3. Structured Products
Structured products are a type of investment that involves pairing a debt instrument (such as a bond or CDs) with one or more derivative instruments tied to an underlying asset class or a collection of assets such as stocks, market indices, currencies, or interest rates.
Despite their complexity and potential for loss, structured products allow investors to create a uniquely tailored portfolio to their needs. Typically, investment banks produce them and offer them to institutional, corporate, and individual clients.
4. Private Debt
Private debt consists of loans from sources other than traditional banks. Businesses often use private debt for expansion, working capital increases, or real estate construction and development.
Given the historically low returns on government bonds, direct lending to businesses can provide a sizable premium over the cash flows accessible from liquid fixed-income products. Private debt funds, the firms that provide the funding, make money through two main channels: interest payments and the eventual repayment of the loan.
A private debt fund may also focus on senior, junior, or mezzanine debt, among other strategies, such as direct lending, venture debt, and exceptional situations.
5. Real Estate
Many Americans already have a stake in this asset class because they are homeowners, making real estate the most viable alternative investment. Real estate investments can take the form of direct property ownership or indirect investments.

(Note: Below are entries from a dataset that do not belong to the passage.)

(* ===== verification/Preflight.v ===== *)
(** * Before a datagram peer owns anything: rnet-transport [cookie.rs] and [kcp_preflight.rs]

    A server answers an unknown source with a cookie, an HMAC over the address and the minute, and
    keeps nothing.  For KCP the exchange has packets of its own.  The HMAC, the random numbers and
    the clock are arguments. *)

From S2P Require Import Prelude Bytes CoreTypes Outbound.

(** ** Cookies *)

(** HMAC-SHA-256 of [ring]. *)
Class Hmac := {
  mac_key : Type;
  mac_sign : mac_key → list byte → list byte;
  mac_verify : mac_key → list byte → list byte → bool
}.
(** Its documented behaviour: verification recomputes the tag, of 32 bytes. *)
Class HmacLaws `{Hmac} := {
  mac_len k m : len (mac_sign k m) = 32;
  mac_verify_spec k m t : mac_verify k m t = true ↔ t = mac_sign k m
}.

Definition COOKIE_LEN : Z := 40.
(** [cookie_time_bucket], of the seconds since the epoch. *)
Definition cookie_time_bucket (secs : Z) : Z := secs / 60.
Definition cookie_input (peer : SocketAddr) (bucket : Z) : list byte :=
  be_encode (if sa_v6 peer then 16 else 4) (sa_ip peer) ++ be_encode 2 (sa_port peer) ++ be_encode 8 bucket.

Section cookie.
Context `{Hmac}.

(** [random] is what the generator fills the secret with. *)
Definition cookie_new (random : option (list byte)) (derive : list byte → mac_key) : Result mac_key :=
  match random with Some secret => Ok (derive secret) | None => fail ErrorCode.CryptoError "cookie RNG failed" end.
Definition sign (key : mac_key) (peer : SocketAddr) (bucket : Z) : list byte := mac_sign key (cookie_input peer bucket).
Definition issue (key : mac_key) (peer : SocketAddr) (secs : Z) : list byte :=
  let bucket := cookie_time_bucket secs in be_encode 8 bucket ++ sign key peer bucket.
Definition validate (key : mac_key) (peer : SocketAddr) (cookie : list byte) (secs : Z) : bool :=
  if decide (len cookie ≠ COOKIE_LEN) then false
  else
    let bucket := be_decode (slice 0 8 cookie) in
    let current := cookie_time_bucket secs in
    if decide (bucket ≠ current ∧ saturating_add u64_max bucket 1 ≠ current) then false
    else mac_verify key (cookie_input peer bucket) (drop 8 cookie).

End cookie.

(** ** Packets *)

Definition MAGIC : list byte := [Byte.x52; Byte.x4e; Byte.x4b; Byte.x32].
Definition HELLO : Z := 1.
Definition CHALLENGE : Z := 2.

Inductive Preflight :=
| Hello (conv : Z) (cookie : list byte)
| Challenge (conv : Z) (cookie : list byte).

Definition random_conv (random : option (list byte)) : Result Z :=
  match random with
  | Some bytes => let conv := be_decode bytes in Ok (if decide (conv = 0) then 1 else conv)
  | None => fail ErrorCode.CryptoError "operating-system randomness unavailable for KCP conversation"
  end.
Definition encode_preflight (kind conv : Z) (cookie : list byte) : list byte :=
  MAGIC ++ [of_u8 kind] ++ be_encode 4 conv ++ cookie.
Definition encode_hello (conv : Z) (cookie : list byte) : list byte := encode_preflight HELLO conv cookie.
Definition encode_challenge (conv : Z) (cookie : list byte) : list byte := encode_preflight CHALLENGE conv cookie.

Definition decode_preflight (packet : list byte) : option Preflight :=
  if decide (take 4 packet ≠ MAGIC) then None
  else
    let payload := drop 4 packet in
    if decide (len payload < 5) then None
    else
      let kind := byte_at 0 payload in
      let conv := be_decode (slice 1 5 payload) in
      if decide (conv = 0) then None
      else
        let cookie := drop 5 payload in
        if decide (kind = HELLO ∧ (len cookie = 0 ∨ len cookie = COOKIE_LEN)) then Some (Hello conv cookie)
        else if decide (kind = CHALLENGE ∧ len cookie = COOKIE_LEN) then Some (Challenge conv cookie)
        else None.

(** ** What the packets are *)

Definition preflight_ok (x : Preflight) : Prop :=
  match x with
  | Hello conv cookie => in_u32 conv ∧ conv ≠ 0 ∧ (len cookie = 0 ∨ len cookie = COOKIE_LEN)
  | Challenge conv cookie => in_u32 conv ∧ conv ≠ 0 ∧ len cookie = COOKIE_LEN
  end.
Definition preflight_bytes (x : Preflight) : list byte :=
  match x with Hello conv cookie => encode_hello conv cookie | Challenge conv cookie => encode_challenge conv cookie end.

Lemma decode_encode_preflight kind conv cookie :
  in_u8 kind → in_u32 conv → conv ≠ 0 →
  decode_preflight (encode_preflight kind conv cookie) =
    if decide (kind = HELLO ∧ (len cookie = 0 ∨ len cookie = COOKIE_LEN)) then Some (Hello conv cookie)
    else if decide (kind = CHALLENGE ∧ len cookie = COOKIE_LEN) then Some (Challenge conv cookie) else None.
Proof.
  intros Hk Hc Hn. unfold decode_preflight, encode_preflight. change (take 4 (MAGIC ++ [of_u8 kind] ++ be_encode 4 conv ++ cookie)) with MAGIC.
  rewrite decide_False by (intros Hne; by destruct Hne).
  change (drop 4 (MAGIC ++ [of_u8 kind] ++ be_encode 4 conv ++ cookie)) with ([of_u8 kind] ++ be_encode 4 conv ++ cookie).
  rewrite decide_False by (rewrite !len_app, len_be_encode, len_cons, len_nil; pose proof (len_nonneg cookie); lia).
  change (byte_at 0 ([of_u8 kind] ++ be_encode 4 conv ++ cookie)) with (to_u8 (of_u8 kind)). rewrite to_of_u8 by done.
  rewrite (slice_app_skip 1 5 [of_u8 kind]) by (cbn; lia). cbn [length]. rewrite slice_app_here by apply length_be_encode. rewrite be_u32 by done.
  rewrite decide_False by done. rewrite (drop_app_skip 5 [of_u8 kind]) by (cbn; lia). cbn [length].
  rewrite (drop_app_length' (be_encode 4 conv)) by (by rewrite length_be_encode). done.
Qed.

Lemma decode_preflight_sound packet x : decode_preflight packet = Some x → preflight_ok x ∧ packet = preflight_bytes x.
Proof.
  unfold decode_preflight. case_decide as Hm; [done|]. cbv zeta. case_decide as Hl; [done|]. case_decide as Hz; [done|].
  assert (take 4 packet = MAGIC) as Em by (destruct (decide (take 4 packet = MAGIC)); tauto). set (payload := drop 4 packet) in *.
  assert (length payload = 5 + length (drop 5 payload))%nat as Hlen by (rewrite length_drop; unfold len in Hl; lia).
  assert (payload = [of_u8 (byte_at 0 payload)] ++ be_encode 4 (be_decode (slice 1 5 payload)) ++ drop 5 payload) as Ep.
  { rewrite be_encode_decode by (rewrite length_slice; lia). rewrite (assoc_L (++)), <- (take_drop 5 payload) at 1. f_equal.
    destruct payload as [|b p]; [cbn in Hlen; lia|]. change (byte_at 0 (b :: p)) with (to_u8 b). by rewrite of_to_u8. }
  assert (in_u32 (be_decode (slice 1 5 payload))) as Hc by (apply be_u32_range; rewrite length_slice; lia).
  assert (∀ kind, byte_at 0 payload = kind → packet = encode_preflight kind (be_decode (slice 1 5 payload)) (drop 5 payload)) as Hpk.
  { intros kind <-. unfold encode_preflight. rewrite <- Ep, <- Em. symmetry. apply take_drop. }
  case_decide as Hh; [intros [= <-]; destruct Hh as [Hh Hck]; split; [done|by apply Hpk]|].
  case_decide as Hch; [|done]. intros [= <-]. destruct Hch as [Hch Hck]. split; [done|by apply Hpk].
Qed.

(** the packets before a KCP connection have exactly one encoding, and nothing else is read as
    one; they carry a conversation that is not zero and a cookie of the right length. *)
Theorem preflight_canonical packet x : decode_preflight packet = Some x ↔ preflight_ok x ∧ packet = preflight_bytes x.
Proof.
  split; [apply decode_preflight_sound|].
  intros [Hok ->]. destruct x as [conv cookie|conv cookie]; destruct Hok as (Hc & Hn & Hk); cbn [preflight_bytes].
  - unfold encode_hello. rewrite decode_encode_preflight by done. by rewrite decide_True.
  - unfold encode_challenge. rewrite decode_encode_preflight by done. rewrite decide_False by (intros [? _]; done). by rewrite decide_True.
Qed.

(** ** What a cookie proves *)

Definition addr_ok (a : SocketAddr) : Prop := 0 ≤ sa_ip a < (if sa_v6 a then 2 ^ 128 else 2 ^ 32) ∧ in_u16 (sa_port a).
Lemma cookie_input_inj a b bucket : addr_ok a → addr_ok b → cookie_input a bucket = cookie_input b bucket → a = b.
Proof.
  intros [Ha Pa] [Hb Pb] E. assert (sa_v6 a = sa_v6 b) as Ev.
  { apply (f_equal length) in E. unfold cookie_input in E. rewrite !length_app, !length_be_encode in E. by destruct (sa_v6 a), (sa_v6 b). }
  unfold cookie_input in E. rewrite Ev in *. apply app_inj_1 in E as [Ei E]; [|by rewrite !length_be_encode].
  apply app_inj_1 in E as [Epo _]; [|by rewrite !length_be_encode]. apply (f_equal be_decode) in Ei, Epo. rewrite !be_u16 in Epo by done.
  rewrite !be_decode_encode in Ei by (destruct (sa_v6 b); cbn in *; lia). destruct a, b. cbn in *. congruence.
Qed.

(** C17: a cookie is accepted from the address it was issued to, in the minute it was issued in and
    the next; from another address only when two different inputs have the same HMAC. *)
Theorem cookie_bound `{HmacLaws} (key : mac_key) peer peer' secs secs' :
  addr_ok peer → addr_ok peer' → in_u64 secs →
  let window := cookie_time_bucket secs' = cookie_time_bucket secs ∨ cookie_time_bucket secs' = cookie_time_bucket secs + 1 in
  (validate key peer' (issue key peer secs) secs' = true →
   window ∧ (peer' = peer ∨ ∃ m m', m ≠ m' ∧ mac_sign key m = mac_sign key m')) ∧
  (window → validate key peer (issue key peer secs) secs' = true).
Proof.
  intros Ha Ha' Hs window. set (b := cookie_time_bucket secs) in *.
  assert (in_u64 b ∧ b < u64_max) as [Hb Hlt].
  { unfold b, cookie_time_bucket, in_u64, u64_max in *. pose proof (Z.div_le_upper_bound secs 60 (2 ^ 63)). pose proof (Z.div_pos secs 60). lia. }
  assert (∀ p, validate key p (issue key peer secs) secs' = true ↔ window ∧ sign key p b = sign key peer b) as Hv.
  { intros p. unfold validate, issue. fold b. rewrite decide_False.
    2:{ unfold sign. rewrite len_app, len_be_encode, mac_len. by intros []. }
    cbv zeta. rewrite slice_app_here by apply length_be_encode. rewrite be_u64 by done.
    rewrite drop_app_length' by (by rewrite length_be_encode). unfold saturating_add. rewrite Z.min_l by lia.
    case_decide as Hw; [split; [done|]; intros [[Hw'|Hw'] _]; lia|]. rewrite mac_verify_spec. unfold sign, window.
    split; [|by intros [_ ->]]. intros E. split; [|done].
    destruct (decide (b = cookie_time_bucket secs')); [by left|]. right. destruct (decide (b + 1 = cookie_time_bucket secs')); [done|]. by destruct Hw. }
  split; [|intros Hw; by apply Hv]. intros [Hw Hsig]%Hv. split; [done|]. destruct (decide (peer' = peer)) as [|Hne]; [by left|]. right.
  exists (cookie_input peer' b), (cookie_input peer b). split; [|done]. by intros E%cookie_input_inj.
Qed.

(** A tag that is the first bytes of the input. *)
Definition demo_hmac : Hmac := {|
  mac_key := unit;
  mac_sign _ m := take 32 (m ++ replicate 32 Byte.x00);
  mac_verify _ m t := bool_decide (t = take 32 (m ++ replicate 32 Byte.x00))
|}.
Definition demo_hmac_laws : HmacLaws (H := demo_hmac).
Proof.
  refine (Build_HmacLaws demo_hmac _ _).
  - intros k m. unfold len, mac_sign, demo_hmac. rewrite length_take, length_app, length_replicate. lia.
  - intros k m t. cbn. apply bool_decide_eq_true.
Defined.
Lemma cookie_bound_witness :
  let peer := mkSocketAddr false 2130706433 9000 in
  (validate (H := demo_hmac) tt peer (issue (H := demo_hmac) tt peer 119) 179 = true) ∧
  (validate (H := demo_hmac) tt peer (issue (H := demo_hmac) tt peer 119) 180 = false).
Proof.
  intros peer. split; [|vm_compute; reflexivity].
  apply (cookie_bound (H0 := demo_hmac_laws) tt peer peer 119 179); [done|done|done|by right].
Defined.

Properties like apartment buildings and shopping centers provide regular rental income to their owners, and they hope for price increases over time.
Investors who want a more hands-off approach might buy shares of private real estate investment trusts (REITs) through a broker. REITs that trade publicly do so through the stock market.
In addition to its diversification benefits, real estate offers investors a hedge against inflation and favorable tax advantages.
Commodities are tradable items that have both direct and indirect economic uses. Examples of commonly traded commodities include gold, farm animals, precious metals, wool, oil, gas, wood, and uranium.
Given their relative immunity to fluctuations in the public equity market, investors often use commodities as a hedge against inflation. Commodity prices fluctuate based on supply and demand market forces; increased demand will lead to higher prices and greater returns for investors. You can invest in commodities in several ways, including:
- Futures Contract
- Physical commodities
When you invest in collectibles, you aim to generate a return on your money through long-term appreciation of the items you own. Some of the common types of collectibles include:
- Rare wine
- Trading coins
- Baseball cards
To succeed in this alternative investment strategy, you need an extensive understanding of the sector and the patience to hold on to your investment for a long time. It is not easy to predict how much a work of art, or a collection will increase in value because both can decline in worth or get destroyed.
Some collectors treat their collections as investments on par with their homes or cars, and their collections make up a significant portion of their net worth. Adding collectibles to a portfolio is a great way to diversify your investment base and spread your risk.
Many investors are increasingly looking to alternative investments to diversify their portfolios, maximize their returns, and accomplish other financial objectives. That is why it is so important for investors to have a firm grasp of the options they have to adopt alternative investments into their portfolios successfully.